> _Goal of the exercise_: Copies of all lines containing the string "selected" are needed from the data below.

> _Records provided_:
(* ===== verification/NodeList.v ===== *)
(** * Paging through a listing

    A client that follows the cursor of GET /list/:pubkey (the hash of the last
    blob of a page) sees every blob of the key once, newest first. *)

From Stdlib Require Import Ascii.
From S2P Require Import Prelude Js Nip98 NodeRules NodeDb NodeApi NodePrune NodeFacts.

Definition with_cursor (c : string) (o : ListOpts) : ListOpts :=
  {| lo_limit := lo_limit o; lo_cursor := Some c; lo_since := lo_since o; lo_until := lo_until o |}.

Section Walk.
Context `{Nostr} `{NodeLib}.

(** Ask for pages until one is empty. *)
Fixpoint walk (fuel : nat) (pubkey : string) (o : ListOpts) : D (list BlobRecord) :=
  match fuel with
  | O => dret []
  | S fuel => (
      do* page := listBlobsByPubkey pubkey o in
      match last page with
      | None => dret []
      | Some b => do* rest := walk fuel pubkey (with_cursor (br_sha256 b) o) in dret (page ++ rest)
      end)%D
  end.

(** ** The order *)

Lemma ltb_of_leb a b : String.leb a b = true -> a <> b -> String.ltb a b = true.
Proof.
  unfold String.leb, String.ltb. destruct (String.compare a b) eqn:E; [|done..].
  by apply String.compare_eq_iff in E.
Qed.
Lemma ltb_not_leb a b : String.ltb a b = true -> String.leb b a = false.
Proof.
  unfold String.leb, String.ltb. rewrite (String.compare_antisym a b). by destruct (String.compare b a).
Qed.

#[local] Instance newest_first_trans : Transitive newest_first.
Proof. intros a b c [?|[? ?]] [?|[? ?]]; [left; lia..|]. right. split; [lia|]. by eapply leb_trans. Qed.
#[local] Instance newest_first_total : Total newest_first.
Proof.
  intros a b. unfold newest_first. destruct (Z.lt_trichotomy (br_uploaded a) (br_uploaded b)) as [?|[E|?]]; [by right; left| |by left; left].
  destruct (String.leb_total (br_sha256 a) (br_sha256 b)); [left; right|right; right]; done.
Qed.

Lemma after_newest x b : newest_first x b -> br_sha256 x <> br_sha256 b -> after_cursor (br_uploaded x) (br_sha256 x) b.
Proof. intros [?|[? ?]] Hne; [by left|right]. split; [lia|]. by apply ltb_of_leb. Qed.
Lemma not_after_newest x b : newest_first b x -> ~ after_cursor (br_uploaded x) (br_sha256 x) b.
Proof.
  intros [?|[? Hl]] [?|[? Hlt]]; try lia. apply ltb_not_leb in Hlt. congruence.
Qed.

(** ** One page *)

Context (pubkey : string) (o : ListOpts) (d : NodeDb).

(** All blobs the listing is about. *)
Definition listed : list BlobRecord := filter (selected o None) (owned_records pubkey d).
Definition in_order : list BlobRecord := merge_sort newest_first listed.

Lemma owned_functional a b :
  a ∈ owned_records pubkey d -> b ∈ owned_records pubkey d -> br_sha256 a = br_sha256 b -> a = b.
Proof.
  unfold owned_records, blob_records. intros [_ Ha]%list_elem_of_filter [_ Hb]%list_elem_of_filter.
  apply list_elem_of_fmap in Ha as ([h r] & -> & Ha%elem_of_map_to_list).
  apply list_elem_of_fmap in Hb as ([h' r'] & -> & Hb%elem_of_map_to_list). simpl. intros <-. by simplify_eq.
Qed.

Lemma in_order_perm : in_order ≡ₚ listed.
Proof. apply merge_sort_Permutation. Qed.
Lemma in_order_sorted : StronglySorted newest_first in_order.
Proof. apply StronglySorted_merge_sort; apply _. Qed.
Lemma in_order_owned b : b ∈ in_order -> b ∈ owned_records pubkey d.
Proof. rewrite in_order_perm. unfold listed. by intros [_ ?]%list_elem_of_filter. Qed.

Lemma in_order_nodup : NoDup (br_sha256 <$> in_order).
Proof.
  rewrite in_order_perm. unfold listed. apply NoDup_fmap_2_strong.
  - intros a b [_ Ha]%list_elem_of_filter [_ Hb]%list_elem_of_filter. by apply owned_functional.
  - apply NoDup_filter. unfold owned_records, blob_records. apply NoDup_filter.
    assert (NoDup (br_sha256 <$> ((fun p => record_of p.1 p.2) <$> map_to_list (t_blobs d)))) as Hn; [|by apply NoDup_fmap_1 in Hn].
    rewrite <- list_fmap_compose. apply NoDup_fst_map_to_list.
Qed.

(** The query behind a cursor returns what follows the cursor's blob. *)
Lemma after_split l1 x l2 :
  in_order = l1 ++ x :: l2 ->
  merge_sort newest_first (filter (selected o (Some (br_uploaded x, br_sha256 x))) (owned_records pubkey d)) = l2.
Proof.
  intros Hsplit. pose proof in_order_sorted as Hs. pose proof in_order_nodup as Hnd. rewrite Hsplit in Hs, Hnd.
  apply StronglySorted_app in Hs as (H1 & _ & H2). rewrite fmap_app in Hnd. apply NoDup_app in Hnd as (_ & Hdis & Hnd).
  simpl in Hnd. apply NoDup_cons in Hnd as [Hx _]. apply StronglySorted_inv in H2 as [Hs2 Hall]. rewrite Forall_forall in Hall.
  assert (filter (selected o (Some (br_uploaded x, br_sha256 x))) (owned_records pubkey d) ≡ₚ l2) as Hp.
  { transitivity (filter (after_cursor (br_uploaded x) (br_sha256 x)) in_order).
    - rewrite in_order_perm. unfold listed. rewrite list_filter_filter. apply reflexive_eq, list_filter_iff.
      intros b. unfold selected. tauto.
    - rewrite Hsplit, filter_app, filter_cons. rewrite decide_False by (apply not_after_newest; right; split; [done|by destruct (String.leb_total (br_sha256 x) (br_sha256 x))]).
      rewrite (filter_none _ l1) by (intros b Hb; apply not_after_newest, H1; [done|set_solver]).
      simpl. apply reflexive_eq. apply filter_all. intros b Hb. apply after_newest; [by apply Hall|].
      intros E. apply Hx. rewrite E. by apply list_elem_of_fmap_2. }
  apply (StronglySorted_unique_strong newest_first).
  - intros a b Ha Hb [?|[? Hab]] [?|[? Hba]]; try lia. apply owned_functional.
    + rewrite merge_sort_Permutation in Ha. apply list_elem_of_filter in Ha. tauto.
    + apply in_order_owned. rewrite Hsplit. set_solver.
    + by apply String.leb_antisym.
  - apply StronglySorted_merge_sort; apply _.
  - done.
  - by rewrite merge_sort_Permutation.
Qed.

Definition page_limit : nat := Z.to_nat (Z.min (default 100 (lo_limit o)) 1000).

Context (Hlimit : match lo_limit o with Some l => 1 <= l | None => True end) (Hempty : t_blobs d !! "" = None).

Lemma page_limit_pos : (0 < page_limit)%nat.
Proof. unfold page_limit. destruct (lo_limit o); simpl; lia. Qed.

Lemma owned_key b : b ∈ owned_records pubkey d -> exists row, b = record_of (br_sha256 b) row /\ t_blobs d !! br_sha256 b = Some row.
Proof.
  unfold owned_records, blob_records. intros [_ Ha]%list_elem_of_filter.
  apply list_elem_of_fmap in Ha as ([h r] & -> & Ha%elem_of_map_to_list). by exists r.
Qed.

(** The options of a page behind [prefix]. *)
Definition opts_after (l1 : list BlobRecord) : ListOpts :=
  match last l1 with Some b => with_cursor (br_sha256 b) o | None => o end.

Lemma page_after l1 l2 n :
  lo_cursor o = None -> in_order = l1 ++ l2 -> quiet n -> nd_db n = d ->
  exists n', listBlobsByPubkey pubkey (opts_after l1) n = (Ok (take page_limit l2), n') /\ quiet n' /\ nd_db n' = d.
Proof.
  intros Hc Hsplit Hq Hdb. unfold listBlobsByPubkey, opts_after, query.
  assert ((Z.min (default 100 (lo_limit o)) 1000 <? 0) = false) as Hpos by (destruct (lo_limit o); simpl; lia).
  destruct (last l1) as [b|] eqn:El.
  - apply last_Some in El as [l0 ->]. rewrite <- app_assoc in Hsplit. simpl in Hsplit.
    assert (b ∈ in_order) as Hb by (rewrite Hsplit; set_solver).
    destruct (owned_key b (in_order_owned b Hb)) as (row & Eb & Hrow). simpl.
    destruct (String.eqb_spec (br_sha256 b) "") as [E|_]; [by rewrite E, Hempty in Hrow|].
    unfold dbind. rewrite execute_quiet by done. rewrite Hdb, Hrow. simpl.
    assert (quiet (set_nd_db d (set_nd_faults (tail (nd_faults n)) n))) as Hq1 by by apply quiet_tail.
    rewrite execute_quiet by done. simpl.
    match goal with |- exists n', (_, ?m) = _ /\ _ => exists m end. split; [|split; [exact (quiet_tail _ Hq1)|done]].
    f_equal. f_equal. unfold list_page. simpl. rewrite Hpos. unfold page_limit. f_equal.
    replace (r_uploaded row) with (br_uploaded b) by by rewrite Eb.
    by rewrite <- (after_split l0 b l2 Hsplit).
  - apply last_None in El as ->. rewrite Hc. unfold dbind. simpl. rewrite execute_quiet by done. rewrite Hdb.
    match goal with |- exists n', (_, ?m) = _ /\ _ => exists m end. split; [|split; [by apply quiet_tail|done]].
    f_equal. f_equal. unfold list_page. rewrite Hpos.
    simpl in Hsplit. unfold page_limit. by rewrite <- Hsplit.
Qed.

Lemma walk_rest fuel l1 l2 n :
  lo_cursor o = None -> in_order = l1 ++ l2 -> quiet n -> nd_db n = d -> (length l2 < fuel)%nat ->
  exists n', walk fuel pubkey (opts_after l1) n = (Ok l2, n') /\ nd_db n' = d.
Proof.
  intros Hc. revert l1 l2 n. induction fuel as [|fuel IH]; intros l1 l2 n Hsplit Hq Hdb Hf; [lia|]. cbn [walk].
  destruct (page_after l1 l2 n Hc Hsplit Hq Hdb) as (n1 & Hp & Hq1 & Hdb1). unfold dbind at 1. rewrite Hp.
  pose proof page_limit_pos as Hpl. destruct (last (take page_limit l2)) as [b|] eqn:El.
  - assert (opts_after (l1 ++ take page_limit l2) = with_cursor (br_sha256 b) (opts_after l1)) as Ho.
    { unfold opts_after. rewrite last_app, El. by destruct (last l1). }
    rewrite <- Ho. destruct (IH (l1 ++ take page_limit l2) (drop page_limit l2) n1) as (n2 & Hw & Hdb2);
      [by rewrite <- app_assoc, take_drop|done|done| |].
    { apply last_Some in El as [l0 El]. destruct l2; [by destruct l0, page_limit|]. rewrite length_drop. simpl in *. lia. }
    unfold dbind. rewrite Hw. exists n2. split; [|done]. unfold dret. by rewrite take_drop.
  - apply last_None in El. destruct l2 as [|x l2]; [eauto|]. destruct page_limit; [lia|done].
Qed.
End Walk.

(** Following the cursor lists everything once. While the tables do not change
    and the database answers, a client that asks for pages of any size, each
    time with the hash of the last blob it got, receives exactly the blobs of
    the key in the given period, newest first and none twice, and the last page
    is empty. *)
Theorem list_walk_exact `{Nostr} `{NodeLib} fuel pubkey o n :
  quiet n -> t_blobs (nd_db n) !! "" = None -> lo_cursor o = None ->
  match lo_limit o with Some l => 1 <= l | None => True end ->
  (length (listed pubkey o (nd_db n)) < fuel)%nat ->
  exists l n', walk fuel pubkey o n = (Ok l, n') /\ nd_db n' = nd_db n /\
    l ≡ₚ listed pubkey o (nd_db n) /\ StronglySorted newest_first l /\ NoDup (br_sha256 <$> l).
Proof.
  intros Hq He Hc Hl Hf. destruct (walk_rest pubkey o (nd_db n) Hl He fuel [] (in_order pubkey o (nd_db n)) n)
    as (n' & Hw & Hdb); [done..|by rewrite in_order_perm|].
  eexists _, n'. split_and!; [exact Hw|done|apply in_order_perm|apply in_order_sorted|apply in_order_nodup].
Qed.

> _Final answer_:
Definition listed : list BlobRecord := filter (selected o None) (owned_records pubkey d).
  merge_sort newest_first (filter (selected o (Some (br_uploaded x, br_sha256 x))) (owned_records pubkey d)) = l2.
  assert (filter (selected o (Some (br_uploaded x, br_sha256 x))) (owned_records pubkey d) ≡ₚ l2) as Hp.
      intros b. unfold selected. tauto.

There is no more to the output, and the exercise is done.